Study material
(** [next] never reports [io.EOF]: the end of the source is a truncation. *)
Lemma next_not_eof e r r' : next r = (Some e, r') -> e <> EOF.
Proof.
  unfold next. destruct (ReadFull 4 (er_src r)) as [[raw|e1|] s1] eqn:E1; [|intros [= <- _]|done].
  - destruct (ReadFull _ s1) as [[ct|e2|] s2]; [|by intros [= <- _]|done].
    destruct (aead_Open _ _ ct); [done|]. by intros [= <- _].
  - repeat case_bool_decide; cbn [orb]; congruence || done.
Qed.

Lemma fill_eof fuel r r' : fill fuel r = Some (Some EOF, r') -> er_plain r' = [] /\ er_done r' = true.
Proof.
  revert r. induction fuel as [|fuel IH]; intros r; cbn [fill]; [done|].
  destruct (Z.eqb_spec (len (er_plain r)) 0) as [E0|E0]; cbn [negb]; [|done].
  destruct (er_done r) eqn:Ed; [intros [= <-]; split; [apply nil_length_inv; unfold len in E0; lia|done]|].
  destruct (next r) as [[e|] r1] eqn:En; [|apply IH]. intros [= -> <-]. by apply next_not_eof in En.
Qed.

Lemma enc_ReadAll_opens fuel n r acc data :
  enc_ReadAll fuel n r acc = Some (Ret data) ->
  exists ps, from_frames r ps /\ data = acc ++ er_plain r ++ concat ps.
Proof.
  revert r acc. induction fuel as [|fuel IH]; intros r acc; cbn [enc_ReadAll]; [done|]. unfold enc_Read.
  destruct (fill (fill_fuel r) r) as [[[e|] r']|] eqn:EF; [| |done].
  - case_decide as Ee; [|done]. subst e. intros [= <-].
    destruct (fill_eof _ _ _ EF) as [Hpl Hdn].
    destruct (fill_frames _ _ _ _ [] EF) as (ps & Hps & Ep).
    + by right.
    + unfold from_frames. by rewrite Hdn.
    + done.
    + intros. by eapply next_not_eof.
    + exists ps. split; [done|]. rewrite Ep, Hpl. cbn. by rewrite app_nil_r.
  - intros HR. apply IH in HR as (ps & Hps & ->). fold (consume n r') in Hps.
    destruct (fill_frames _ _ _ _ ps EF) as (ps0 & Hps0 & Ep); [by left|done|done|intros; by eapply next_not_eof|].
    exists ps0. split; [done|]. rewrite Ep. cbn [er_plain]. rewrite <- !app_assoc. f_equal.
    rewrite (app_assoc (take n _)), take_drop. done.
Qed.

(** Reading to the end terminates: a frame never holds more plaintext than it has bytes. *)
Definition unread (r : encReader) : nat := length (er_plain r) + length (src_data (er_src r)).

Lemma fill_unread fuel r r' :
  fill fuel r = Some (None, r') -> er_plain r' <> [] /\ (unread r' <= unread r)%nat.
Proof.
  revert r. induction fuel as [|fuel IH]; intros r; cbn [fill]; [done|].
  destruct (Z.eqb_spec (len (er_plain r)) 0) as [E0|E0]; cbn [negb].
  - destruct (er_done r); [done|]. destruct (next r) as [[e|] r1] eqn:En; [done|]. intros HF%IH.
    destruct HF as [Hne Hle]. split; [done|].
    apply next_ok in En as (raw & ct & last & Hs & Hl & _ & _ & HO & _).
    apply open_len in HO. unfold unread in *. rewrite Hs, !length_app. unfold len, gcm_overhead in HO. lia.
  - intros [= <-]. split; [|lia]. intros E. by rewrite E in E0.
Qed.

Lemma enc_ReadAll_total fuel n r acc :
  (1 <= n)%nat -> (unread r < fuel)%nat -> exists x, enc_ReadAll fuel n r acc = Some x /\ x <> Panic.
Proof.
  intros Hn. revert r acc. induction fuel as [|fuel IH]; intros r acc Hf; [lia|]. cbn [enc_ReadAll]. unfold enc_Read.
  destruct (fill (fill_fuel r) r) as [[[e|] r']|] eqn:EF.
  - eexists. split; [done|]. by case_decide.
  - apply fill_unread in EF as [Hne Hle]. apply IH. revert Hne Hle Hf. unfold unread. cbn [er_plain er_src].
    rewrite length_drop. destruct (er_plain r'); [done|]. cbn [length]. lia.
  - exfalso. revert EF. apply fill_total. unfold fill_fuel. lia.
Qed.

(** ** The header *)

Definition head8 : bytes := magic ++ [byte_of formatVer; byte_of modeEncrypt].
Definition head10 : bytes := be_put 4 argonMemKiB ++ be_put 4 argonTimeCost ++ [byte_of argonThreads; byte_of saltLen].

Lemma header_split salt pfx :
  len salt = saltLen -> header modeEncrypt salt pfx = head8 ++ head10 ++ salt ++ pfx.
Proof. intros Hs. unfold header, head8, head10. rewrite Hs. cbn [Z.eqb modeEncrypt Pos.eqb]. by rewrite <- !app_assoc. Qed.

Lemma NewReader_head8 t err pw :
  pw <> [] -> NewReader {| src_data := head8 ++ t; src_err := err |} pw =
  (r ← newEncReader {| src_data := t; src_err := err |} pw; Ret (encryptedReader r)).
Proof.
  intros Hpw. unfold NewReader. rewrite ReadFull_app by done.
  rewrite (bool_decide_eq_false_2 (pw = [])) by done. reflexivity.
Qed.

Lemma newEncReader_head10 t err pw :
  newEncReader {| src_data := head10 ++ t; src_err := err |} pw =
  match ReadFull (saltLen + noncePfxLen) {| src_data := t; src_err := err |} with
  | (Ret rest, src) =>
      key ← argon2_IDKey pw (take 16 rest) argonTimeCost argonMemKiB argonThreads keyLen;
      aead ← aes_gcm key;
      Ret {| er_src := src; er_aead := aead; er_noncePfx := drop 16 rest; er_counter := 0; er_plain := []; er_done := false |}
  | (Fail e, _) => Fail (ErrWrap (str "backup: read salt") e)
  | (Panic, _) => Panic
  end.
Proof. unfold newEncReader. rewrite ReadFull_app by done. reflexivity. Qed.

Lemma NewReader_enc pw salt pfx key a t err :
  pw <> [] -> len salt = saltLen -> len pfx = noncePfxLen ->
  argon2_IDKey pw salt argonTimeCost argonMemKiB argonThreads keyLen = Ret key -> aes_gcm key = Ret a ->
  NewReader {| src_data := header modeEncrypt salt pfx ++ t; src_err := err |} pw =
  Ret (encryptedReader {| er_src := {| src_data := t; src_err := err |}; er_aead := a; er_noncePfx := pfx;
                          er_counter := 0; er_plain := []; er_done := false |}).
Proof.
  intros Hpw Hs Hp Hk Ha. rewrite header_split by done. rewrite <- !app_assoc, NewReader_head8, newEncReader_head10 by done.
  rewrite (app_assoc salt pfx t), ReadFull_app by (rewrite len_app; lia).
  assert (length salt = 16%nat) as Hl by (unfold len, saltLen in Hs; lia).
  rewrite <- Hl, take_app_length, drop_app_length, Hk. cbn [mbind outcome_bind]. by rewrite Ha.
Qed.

Exercise aim
Output exactly the leading lines of the data, up to and including the line marked by "cbn [negb]; [|done].".

Answer section
(** [next] never reports [io.EOF]: the end of the source is a truncation. *)
Lemma next_not_eof e r r' : next r = (Some e, r') -> e <> EOF.
Proof.
  unfold next. destruct (ReadFull 4 (er_src r)) as [[raw|e1|] s1] eqn:E1; [|intros [= <- _]|done].
  - destruct (ReadFull _ s1) as [[ct|e2|] s2]; [|by intros [= <- _]|done].
    destruct (aead_Open _ _ ct); [done|]. by intros [= <- _].
  - repeat case_bool_decide; cbn [orb]; congruence || done.
Qed.

Lemma fill_eof fuel r r' : fill fuel r = Some (Some EOF, r') -> er_plain r' = [] /\ er_done r' = true.
Proof.
  revert r. induction fuel as [|fuel IH]; intros r; cbn [fill]; [done|].
  destruct (Z.eqb_spec (len (er_plain r)) 0) as [E0|E0]; cbn [negb]; [|done].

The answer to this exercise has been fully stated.